Turning to the merits, McNew contends that the trial court erred in denying his motion without conducting an evidentiary hearing. We agree.
• 3-6 Section 2-611 of the Code requires that an attorney sign pleadings and other papers filed with the court as a certification that the attorney has read the document, made a reasonable inquiry into its basis, and believes that it is well grounded in fact and law. (Ill. Rev. Stat. 1987, ch. 110, par. 2-611; see Prevendar v. Thonn (1988), 166 Ill. App.3d 30, 37.) Pleadings and other papers filed in violation of section 2-611 shall subject the party, the party's attorney, or both to an appropriate sanction which may include an order to pay the other party the amount of reasonable expenses incurred because of the filing of the pleading, including reasonable attorney fees. (Ill. Rev. Stat. 1987, ch. 110, par. 2-611; Prevendar, 166 Ill. App.3d at 38.) The purpose of section 2-611 is to prevent a litigant from abusing the judicial process by penalizing the party who brings a vexatious or harassing action without legal foundation or an action that is based on false statements. ( Wollschlager v. Sundstrand Corp. (1986), 143 Ill. App.3d 347, 351.) The party seeking relief has the burden of proof and must establish both that the challenged allegations were untrue and that they were made without reasonable cause. ( Wollschlager, 143 Ill. App.3d at 351.) The petition for fees must specifically identify both the statements falsely made and the fees that resulted from those false statements. ( Plainfield Community Consolidated School District No. 202 v. Lindblad Construction Co. (1988), 174 Ill. App.3d 149, 154; Brandel Realty Co. v. Olson (1987), 159 Ill. App.3d 230, 236.) The trial court's decision regarding the assessment of attorney fees is entitled to great weight, and a court of review will not disturb that determination unless there is a clear showing that the trial court abused its discretion. Pole Realty Co. v. Sorrells (1981), 84 Ill.2d 178, 184-85; Wollschlager, 143 Ill. App.3d at 352.

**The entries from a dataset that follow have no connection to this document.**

(** * Kartograf web map: level/layer composition and overlay synchronisation

    A shallow embedding of [src/webmap.ts] (class [Webmap] and its builder)
    together with the part of Leaflet that the class drives: layers with
    object identity, the layers control [L.Control.Layers] and the map view.

    Conventions of the embedding.
    - A plain JavaScript object used as a dictionary is an association list
      in property order ([Obj.t]); reading a missing key gives [None]
      (JavaScript [undefined]).  Property names are ordinary names: the
      prototype chain (the name [__proto__], inherited members of
      [Object.prototype]) is outside the model.
    - A loop [for (const k in o) { const v = o[k]; ... }] is a loop over
      the properties [(k, v)] of [o] in property order.
    - Object identity of Leaflet layers is a number drawn from an allocation
      counter kept in the [World]; it plays the role of Leaflet's stamp.
    - Of Leaflet, the model keeps what the class observes: the entries of
      the layers control, the layers added to the view, its bounds and its
      subscriptions.  Rendering and the view's own reaction to a choice of
      base layer are left out.
    - Numbers ([tileSize], zoom levels) are only stored and compared with
      literals, so they are integers here; the bounds of the map are of an
      arbitrary type.
    - The path getter is a pure function; each call is recorded in the
      [World] so that its arguments can be specified.
    - [sync] in the comments is the specification's name of
      [_updateOverlays]. *)

From Stdlib Require Import List String Ascii ZArith NArith Bool Arith Lia Permutation.
Import ListNotations.
Local Open Scope string_scope.
Local Open Scope list_scope.

Set Implicit Arguments.
Set Warnings "-register-all".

In the instant action, McNew's petition alleged that plaintiff falsely pleaded that he fell on property owned and controlled by McNew and that plaintiff knew or should have known at the time of making those statements that they were false. McNew's petition further stated the hours and hourly fee of his attorney in defending the false allegations. Although the court scheduled McNew's motion for "presentation of evidence and argument," it nonetheless denied McNew's motion without permitting McNew to call any witnesses. McNew now argues that the court was required to hold a hearing on his motion.

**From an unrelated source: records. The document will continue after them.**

(** * Payload normalisation and idempotent upsert engine

    A shallow embedding of [scripts/processPayloads.mjs] (with the
    [models/Message.js] schema, the older [import.js] script and the
    message and status routes of [server.js]) and the properties of its
    upsert engine, status correlation, payload normalisation and batch
    driver.

    Layout:
    - [JS]            the JavaScript values the scripts manipulate:
                      truthiness, property access, [||] and [??], [Number],
                      [String], [Date];
    - [Store]         the message collection and the store calls used;
    - [Engine]        [asDate], [upsertMessage], [applyStatus];
    - [Schema]        the types of [models/Message.js] and the values
                      they take as they are;
    - [Script]        state, exceptions and loops of a running script;
    - [Batch]         [extractContacts], [asArray], [processFile], [main];
    - [ImportScript]  [importPayloads] of the older script;
    - [Samples]       the inputs of the examples;
    - [Server]        [POST /messages], [POST /delivered], [POST /read];
    - [Views]         what the facts speak of: the content of a record,
                      the invariants of the collection;
    - then the facts, one module per topic: idempotent create, status
      updates, timestamps, ordering, payload shapes, rejection, status
      correlation, per-source ordering, batch isolation, the import
      script; and further facts
      about the engine, the timestamps, the batch driver, the import
      script and the server.

    What is modelled and what is not:
    - numbers are integers ([Z]); a numeric string with a fractional value
      converts to [Frac], and a date built from it is [DateUnknown];
    - [Date] parsing is determined for the UTC forms of the date-time
      string format and for strings without a digit; other strings give
      [DateUnknown];
    - the collection is a list of documents in insertion order, with
      equality filters and first-match updates; the casting and the
      validation of the object-document mapper are not modelled: the
      store calls succeed and store what they are handed.  [Schema] says
      for which values that is what the code does (strings where the
      schema has [String], a valid date, a boolean), and the facts about
      what is matched or stored are stated for those;
    - [JSON.parse] and the file system are not modelled: a file is given
      by its name and by what its text parses to;
    - the current time is read from a clock indexed by the number of
      engine calls made so far;
    - of the server, the three routes that write are modelled, with
      [MessageModel.create] taken as given and a store that does not
      fail; the routes that read (sorting, aggregation) and the
      cross-origin policy are not. *)

From Stdlib Require Import ZArith List String Ascii Bool Lia DecimalString.
From Stdlib Require Import DecimalPos DecimalZ.
Import ListNotations.

Set Implicit Arguments.
Set Warnings "-register-all".
Local Open Scope string_scope.
Local Open Scope list_scope.
Local Open Scope Z_scope.

(* ===================================================================== *)
(** * JavaScript values *)
(* ===================================================================== *)

Module JS.

(** What [JSON.parse] can return, plus [undefined] (the result of reading a
    missing property) and the one function object the script can meet
    (an inherited array method).  Numbers are integers: JSON numbers with a
    fractional part are outside this development.  An object is the list
    of its own properties, read by first match. *)
Inductive value : Type :=
| VUndef
| VNull
| VBool (b : bool)
| VNum (n : Z)
| VStr (s : string)
| VArr (items : list value)
| VObj (props : list (string * value))
| VFun (name : string).

(** A structural induction principle that also goes through the lists
    nested in arrays and objects. *)
Section ValueInd.
Variable P : value -> Prop.
Hypothesis HUndef : P VUndef.
Hypothesis HNull : P VNull.
Hypothesis HBool : forall b, P (VBool b).
Hypothesis HNum : forall n, P (VNum n).
Hypothesis HStr : forall s, P (VStr s).
Hypothesis HArr : forall l, Forall P l -> P (VArr l).
Hypothesis HObj : forall l, Forall (fun kv => P (snd kv)) l -> P (VObj l).
Hypothesis HFun : forall s, P (VFun s).

Fixpoint value_rect' (v : value) : P v :=
  match v with
  | VUndef => HUndef
  | VNull => HNull
  | VBool b => HBool b
  | VNum n => HNum n
  | VStr s => HStr s
  | VArr l =>
      HArr ((fix go (l : list value) : Forall P l :=
               match l with
               | [] => Forall_nil _
               | x :: r => Forall_cons x (value_rect' x) (go r)
               end) l)
  | VObj l =>
      HObj ((fix go (l : list (string * value))
               : Forall (fun kv => P (snd kv)) l :=
               match l with
               | [] => Forall_nil _
               | kv :: r =>
                   Forall_cons (P := fun kv => P (snd kv)) kv
                     (value_rect' (snd kv)) (go r)
               end) l)
  | VFun s => HFun s
  end.
End ValueInd.

(** Structural equality of values. *)
Fixpoint value_eqb (a b : value) {struct a} : bool :=
  match a, b with
  | VUndef, VUndef => true
  | VNull, VNull => true
  | VBool x, VBool y => Bool.eqb x y
  | VNum x, VNum y => Z.eqb x y
  | VStr x, VStr y => String.eqb x y
  | VArr xs, VArr ys =>
      (fix go (xs ys : list value) {struct xs} : bool :=
         match xs, ys with
         | [], [] => true
         | x :: xs', y :: ys' => value_eqb x y && go xs' ys'
         | _, _ => false
         end) xs ys
  | VObj xs, VObj ys =>
      (fix go (xs ys : list (string * value)) {struct xs} : bool :=
         match xs, ys with
         | [], [] => true
         | (k, x) :: xs', (k', y) :: ys' =>
             String.eqb k k' && value_eqb x y && go xs' ys'
         | _, _ => false
         end) xs ys
  | VFun x, VFun y => String.eqb x y
  | _, _ => false
  end.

• 7, 8 The manner in which the requirements of section 2-611 must be met has been the subject of varying interpretations. (See Grover v. Commonwealth Plaza Condominium Association (1980), 76 Ill. App.3d 500, 512.) Whether a hearing must be held to determine if the allegations within a pleading are untrue and made without reasonable cause depends upon the circumstances presented in each case. ( In re Application of Cook County Collector (1986), 144 Ill. App.3d 604, 610; Launius v. Najman (1984), 129 Ill. App.3d 498, 504.) Generally, a hearing on both the merits and the amount is required before an award can be made. ( Launius, 129 Ill. App.3d at 504; see Pole Realty Co. v. Sorrells (1981), 84 Ill.2d 178, 185 (wherein court reversed lower court's denial of motion for fees holding that movant was entitled to a hearing on its motion prior to the court's ruling).) Indeed, one court interpreting the predecessor statute to section 2-611 noted the existence of a judicial mandate requiring a hearing, stating:
"If the movant must establish his entitlement to the relief sought and the party moved against is entitled to be heard, the only logical conclusion to be drawn is that a hearing must be held." ( Malone v. Checker Taxi Co. (1972), 3 Ill. App.3d 1040, 1041.)

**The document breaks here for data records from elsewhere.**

(* ===== verification/Extension.v ===== *)
(** * Kernel extensions (kernel/src/extension/mod.rs)

    The eBPF-like extension framework: the bytecode verifier
    [verify_bytecode], the sandboxed interpreter [execute_extension], the
    table of registered extensions ([register], [unregister], [list]) and the
    hook dispatcher [run_hook].

    The interpreter's state is the record [vm]; an instruction is one
    application of [exec_step].  The verifier's depth-first search is
    [verify_loop], one stack entry per [verify_step].  Array accesses go
    through [aget]/[aset], so a register or scratch index that the code does
    not check shows up as [Panic].

    The theorems: a program the verifier accepts never panics, never runs out
    of its cycle budget and never leaves its bytecode
    ([verified_execution_safe]); the verifier itself always terminates without
    panicking ([verify_bytecode_total]); any bytecode stops within the cycle
    budget ([execute_extension_bounded]); every table reachable through the
    interface holds only verified programs and no hook panics
    ([reachable_hooks_safe]). *)
From S2P Require Import Prelude.

(** ** Constants *)

Definition MAX_EXTENSIONS : Z := 8.
Definition MAX_BYTECODE : Z := 512.
Definition SCRATCH_SIZE : Z := 256.
Definition CYCLE_BUDGET : Z := 1000.
Definition REG_COUNT : Z := 32.
Definition STACK_DEPTH : Z := 32.

(** The opcodes [OP_MOV = 0x01] to [OP_RET = 0x0C], by name. *)
Inductive opcode : Type :=
| OP_MOV | OP_ADD | OP_SUB | OP_CMP | OP_JMP | OP_JE | OP_JNE
| OP_LOAD | OP_STORE | OP_PUSH | OP_POP | OP_RET.

Definition opcode_of (b : Z) : option opcode :=
  if b =? 1 then Some OP_MOV
  else if b =? 2 then Some OP_ADD
  else if b =? 3 then Some OP_SUB
  else if b =? 4 then Some OP_CMP
  else if b =? 5 then Some OP_JMP
  else if b =? 6 then Some OP_JE
  else if b =? 7 then Some OP_JNE
  else if b =? 8 then Some OP_LOAD
  else if b =? 9 then Some OP_STORE
  else if b =? 10 then Some OP_PUSH
  else if b =? 11 then Some OP_POP
  else if b =? 12 then Some OP_RET
  else None.

(** An instruction is eight bytes: opcode, three register fields and a
    little-endian 32-bit immediate. *)
Record insn : Type := Insn {
  i_op : Z;
  i_r1 : Z;
  i_r2 : Z;
  i_r3 : Z;
  i_imm : Z
}.

Definition fetch (bc : list Z) (pc : Z) : outcome insn :=
  op ← aget bc pc;
  r1 ← aget bc (pc + 1);
  r2 ← aget bc (pc + 2);
  r3 ← aget bc (pc + 3);
  b4 ← aget bc (pc + 4);
  b5 ← aget bc (pc + 5);
  b6 ← aget bc (pc + 6);
  b7 ← aget bc (pc + 7);
  mret (Insn op r1 r2 r3 (of_le_bytes [b4; b5; b6; b7])).

(** [imm as i32 as isize] *)
Definition signed_imm (i : insn) : Z := to_signed 32 (i_imm i).

(** ** The verifier *)

(** The search's state: the visited flags and the explicit stack of program
    counters ([stack: [usize; 64]] with its depth [sp]). *)
Record vstate : Type := VState {
  v_visited : list bool;
  v_stack : list Z;
  v_sp : Z
}.

(** [stack[sp] = target; sp += 1], done only when [idx] is not visited. *)
Definition push_unvisited (idx target : Z) (s : vstate) : outcome vstate :=
  seen ← aget (v_visited s) idx;
  if (seen : bool) then mret s
  else
    stk ← aset (v_stack s) (v_sp s) target;
    mret (VState (v_visited s) stk (v_sp s + 1)).

(** The fall-through successor, when there is an instruction after [idx]. *)
Definition push_next (max_inst idx pc : Z) (s : vstate) : outcome vstate :=
  if idx + 1 <? max_inst then push_unvisited (idx + 1) (pc + 8) s else mret s.

Definition verify_insn (bc : list Z) (max_inst pc : Z) (i : insn) (s : vstate)
    : outcome (result string vstate) :=
  let idx := pc / 8 in
  let next := (s' ← push_next max_inst idx pc s; mret (Ok s')) in
  let offset := signed_imm i in
  let target := pc + offset in
  match opcode_of (i_op i) with
  | Some OP_RET => mret (Ok s)
  | Some OP_JMP =>
      if offset <=? 0 then mret (Err "JMP: back-edge (non-positive offset)"%string)
      else if negb (u64 target mod 8 =? 0) then mret (Err "JMP: misaligned target"%string)
      else if zlen bc <=? u64 target then mret (Err "JMP: target out of bounds"%string)
      else s' ← push_unvisited (u64 target / 8) (u64 target) s; mret (Ok s')
  | Some OP_JE | Some OP_JNE =>
      if offset <=? 0 then
        mret (Err "conditional jump: back-edge (non-positive offset)"%string)
      else if negb (u64 target mod 8 =? 0) then
        mret (Err "conditional jump: misaligned target"%string)
      else if zlen bc <=? u64 target then
        mret (Err "conditional jump: target out of bounds"%string)
      else
        s' ← push_next max_inst idx pc s;
        s'' ← push_unvisited (u64 target / 8) (u64 target) s';
        mret (Ok s'')
  | Some OP_MOV =>
      if 32 <=? i_r1 i then mret (Err "MOV: invalid dst register"%string) else next
  | Some OP_ADD | Some OP_SUB =>
      if 32 <=? i_r1 i then mret (Err "ADD/SUB: invalid dst register"%string)
      else if 32 <=? i_r2 i then mret (Err "ADD/SUB: invalid src1 register"%string)
      else if 32 <=? i_r3 i then mret (Err "ADD/SUB: invalid src2 register"%string)
      else next
  | Some OP_CMP =>
      if 32 <=? i_r2 i then mret (Err "CMP: invalid src1 register"%string)
      else if 32 <=? i_r3 i then mret (Err "CMP: invalid src2 register"%string)
      else next
  | Some OP_LOAD =>
      if 32 <=? i_r1 i then mret (Err "LOAD: invalid dst register"%string)
      else if SCRATCH_SIZE <? i_imm i + 8 then
        mret (Err "LOAD: scratch access out of bounds"%string)
      else next
  | Some OP_STORE =>
      if 32 <=? i_r2 i then mret (Err "STORE: invalid src register"%string)
      else if SCRATCH_SIZE <? i_imm i + 8 then
        mret (Err "STORE: scratch access out of bounds"%string)
      else next
  | Some OP_PUSH =>
      if 32 <=? i_r2 i then mret (Err "PUSH: invalid src register"%string) else next
  | Some OP_POP =>
      if 32 <=? i_r1 i then mret (Err "POP: invalid dst register"%string) else next
  | None => mret (Err "unknown opcode"%string)
  end.

(** One iteration of [while sp > 0]. *)
Definition verify_step (bc : list Z) (max_inst : Z) (s : vstate)
    : outcome (result string vstate) :=
  let sp := v_sp s - 1 in
  pc ← aget (v_stack s) sp;
  let idx := pc / 8 in
  if max_inst <=? idx then mret (Err "pc out of bounds"%string)
  else
    seen ← aget (v_visited s) idx;
    if (seen : bool) then
      mret (Err "back-edge detected (potential infinite loop)"%string)
    else
      visited ← aset (v_visited s) idx true;
      i ← fetch bc pc;
      r ← verify_insn bc max_inst pc i (VState visited (v_stack s) sp);
      match r with
      | Err e => mret (Err e)
      | Ok s' =>
          if 64 <=? v_sp s'
          then mret (Err "control flow too complex for verifier"%string)
          else mret (Ok s')
      end.

Fixpoint verify_loop (fuel : nat) (bc : list Z) (max_inst : Z) (s : vstate)
    : outcome (result string vstate) :=
  if v_sp s <=? 0 then mret (Ok s)
  else
    match fuel with
    | O => OutOfFuel
    | S fuel' =>
        r ← verify_step bc max_inst s;
        match r with
        | Err e => mret (Err e)
        | Ok s' => verify_loop fuel' bc max_inst s'
        end
    end.

(** Each iteration marks a new instruction, and there are at most 64. *)
Definition VERIFY_FUEL : nat := 65.

Definition verify_init : vstate :=
  VState (replicate 64 false) (replicate 64 0) 1.

Definition verify_bytecode (bc : list Z) : outcome (result string ()) :=
  if zlen bc =? 0 then mret (Err "empty bytecode"%string)
  else if zlen bc <? 8 then mret (Err "bytecode too short (min 8 bytes)"%string)
  else if MAX_BYTECODE <? zlen bc then mret (Err "bytecode exceeds maximum length"%string)
  else if negb (zlen bc mod 8 =? 0) then
    mret (Err "bytecode length not multiple of 8"%string)
  else
    r ← verify_loop VERIFY_FUEL bc (zlen bc / 8) verify_init;
    match r with
    | Err e => mret (Err e)
    | Ok _ =>
        op ← aget bc (zlen bc - 8);
        if op =? 12 then mret (Ok ())
        else mret (Err "bytecode must end with RET instruction"%string)
    end.

(** ** The interpreter *)

Inductive ExecResult : Type :=
| ExecOk
| Timeout
| Error (e : string).

Record vm : Type := Vm {
  regs : list Z;
  stack : list Z;
  sp : Z;
  pc : Z;
  cycles : Z;
  eq_flag : bool;
  scratch : list Z
}.

(** What one pass through the loop body leads to. *)
Inductive flow : Type :=
| Next (m : vm)
| Stop (r : ExecResult) (scr : list Z).

Definition set_reg (m : vm) (r v : Z) : outcome vm :=
  regs' ← aset (regs m) r v;
  mret (Vm regs' (stack m) (sp m) (pc m + 8) (cycles m) (eq_flag m) (scratch m)).

Definition set_pc (m : vm) (p : Z) : vm :=
  Vm (regs m) (stack m) (sp m) p (cycles m) (eq_flag m) (scratch m).

(** The jump of JMP, JE and JNE: the target is checked at run time too. *)
Definition jump (bc_len : Z) (m : vm) (imm : Z) (e : string) : flow :=
  let target := pc m + imm in
  if (target <? 0) || (bc_len <=? target) || negb (target mod 8 =? 0)
  then Stop (Error e) (scratch m)
  else Next (set_pc m target).

Definition exec_insn (bc_len : Z) (m : vm) (i : insn) : outcome flow :=
  match opcode_of (i_op i) with
  | Some OP_MOV => m' ← set_reg m (i_r1 i) (i_imm i); mret (Next m')
  | Some OP_ADD =>
      a ← aget (regs m) (i_r2 i); b ← aget (regs m) (i_r3 i);
      m' ← set_reg m (i_r1 i) (u64 (a + b)); mret (Next m')
  | Some OP_SUB =>
      a ← aget (regs m) (i_r2 i); b ← aget (regs m) (i_r3 i);
      m' ← set_reg m (i_r1 i) (u64 (a - b)); mret (Next m')
  | Some OP_CMP =>
      a ← aget (regs m) (i_r2 i); b ← aget (regs m) (i_r3 i);
      mret (Next (Vm (regs m) (stack m) (sp m) (pc m + 8) (cycles m) (a =? b) (scratch m)))
  | Some OP_JMP => mret (jump bc_len m (signed_imm i) "JMP: invalid target at runtime"%string)
  | Some OP_JE =>
      if eq_flag m
      then mret (jump bc_len m (signed_imm i) "JE: invalid target at runtime"%string)
      else mret (Next (set_pc m (pc m + 8)))
  | Some OP_JNE =>
      if negb (eq_flag m)
      then mret (jump bc_len m (signed_imm i) "JNE: invalid target at runtime"%string)
      else mret (Next (set_pc m (pc m + 8)))
  | Some OP_LOAD =>
      let offset := i_imm i in
      if SCRATCH_SIZE <? offset + 8
      then mret (Stop (Error "LOAD: scratch out of bounds at runtime"%string) (scratch m))
      else
        bytes ← aslice (scratch m) offset (offset + 8);
        m' ← set_reg m (i_r1 i) (of_le_bytes bytes); mret (Next m')
  | Some OP_STORE =>
      let offset := i_imm i in
      if SCRATCH_SIZE <? offset + 8
      then mret (Stop (Error "STORE: scratch out of bounds at runtime"%string) (scratch m))
      else
        v ← aget (regs m) (i_r2 i);
        scr ← asplice (scratch m) offset (le_bytes 8 v);
        mret (Next (Vm (regs m) (stack m) (sp m) (pc m + 8) (cycles m) (eq_flag m) scr))
  | Some OP_PUSH =>
      if STACK_DEPTH <=? sp m
      then mret (Stop (Error "execution stack overflow"%string) (scratch m))
      else
        v ← aget (regs m) (i_r2 i);
        stk ← aset (stack m) (sp m) v;
        mret (Next (Vm (regs m) stk (sp m + 1) (pc m + 8) (cycles m) (eq_flag m) (scratch m)))
  | Some OP_POP =>
      if sp m =? 0
      then mret (Stop (Error "execution stack underflow"%string) (scratch m))
      else
        v ← aget (stack m) (sp m - 1);
        regs' ← aset (regs m) (i_r1 i) v;
        mret (Next (Vm regs' (stack m) (sp m - 1) (pc m + 8) (cycles m) (eq_flag m) (scratch m)))
  | Some OP_RET => mret (Stop ExecOk (scratch m))
  | None => mret (Stop (Error "unknown opcode at runtime"%string) (scratch m))
  end.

However, recent decisions have endorsed summary dismissal noting that, while a hearing is dictated when one is necessary to determine whether the requirements of section 2-611 have been met, no such hearing is necessary if the requirements can be satisfied by looking at the pleadings, trial evidence, or other matters appearing in the record. Aroonsakul v. Flanagan (1987), 155 Ill. App.3d 223, 228-29; Grover, 76 Ill. App.3d at 512; see In re Application of Cook County Collector, 144 Ill. App.3d at 610; Luanius, 129 Ill. App.3d at 504-05.
• 9 In the instant action, the trial court refused to allow McNew to call any witnesses in support of his motion for attorney fees and summarily denied his motion on the basis of the court's holding in Dayan v. McDonald's Corp. (1984), 126 Ill. App.3d 11. In Dayan, the trial court awarded the defendant attorney fees after a trial and separate hearing to determine the amount of fees. (126 Ill. App.3d at 13.) In affirming the trial court's award, the court noted that a hearing on a fee petition is dictated where one is necessary to determine whether the statutory requirements of section 2-611 have been met. (126 Ill. App.3d at 16.) The trial court in that case was able to make a summary disposition on the merits of the fee petition based on the evidence taken from the underlying trial, and a separate hearing was held only to determine the amount of the award. 126 Ill. App.3d at 22-23.
The court's reliance in Dayan in the instant action is not explained. Perhaps the court concluded from the pleadings that McNew's petition did not meet the requirements of section 2-611. If that was the court's determination, it was not expressly stated, and we will not make such a finding for it. Based on the record before us, we conclude that the trial court erred in summarily disposing of McNew's petition.
Accordingly, the order denying McNew's motion is reversed and this cause is remanded to the trial court with instructions to conduct a hearing on the merits of the motion. In so ruling, we express no opinion on the merits of the motion.
Reversed and remanded.
UNVERZAGT, P.J., and NASH, J., concur.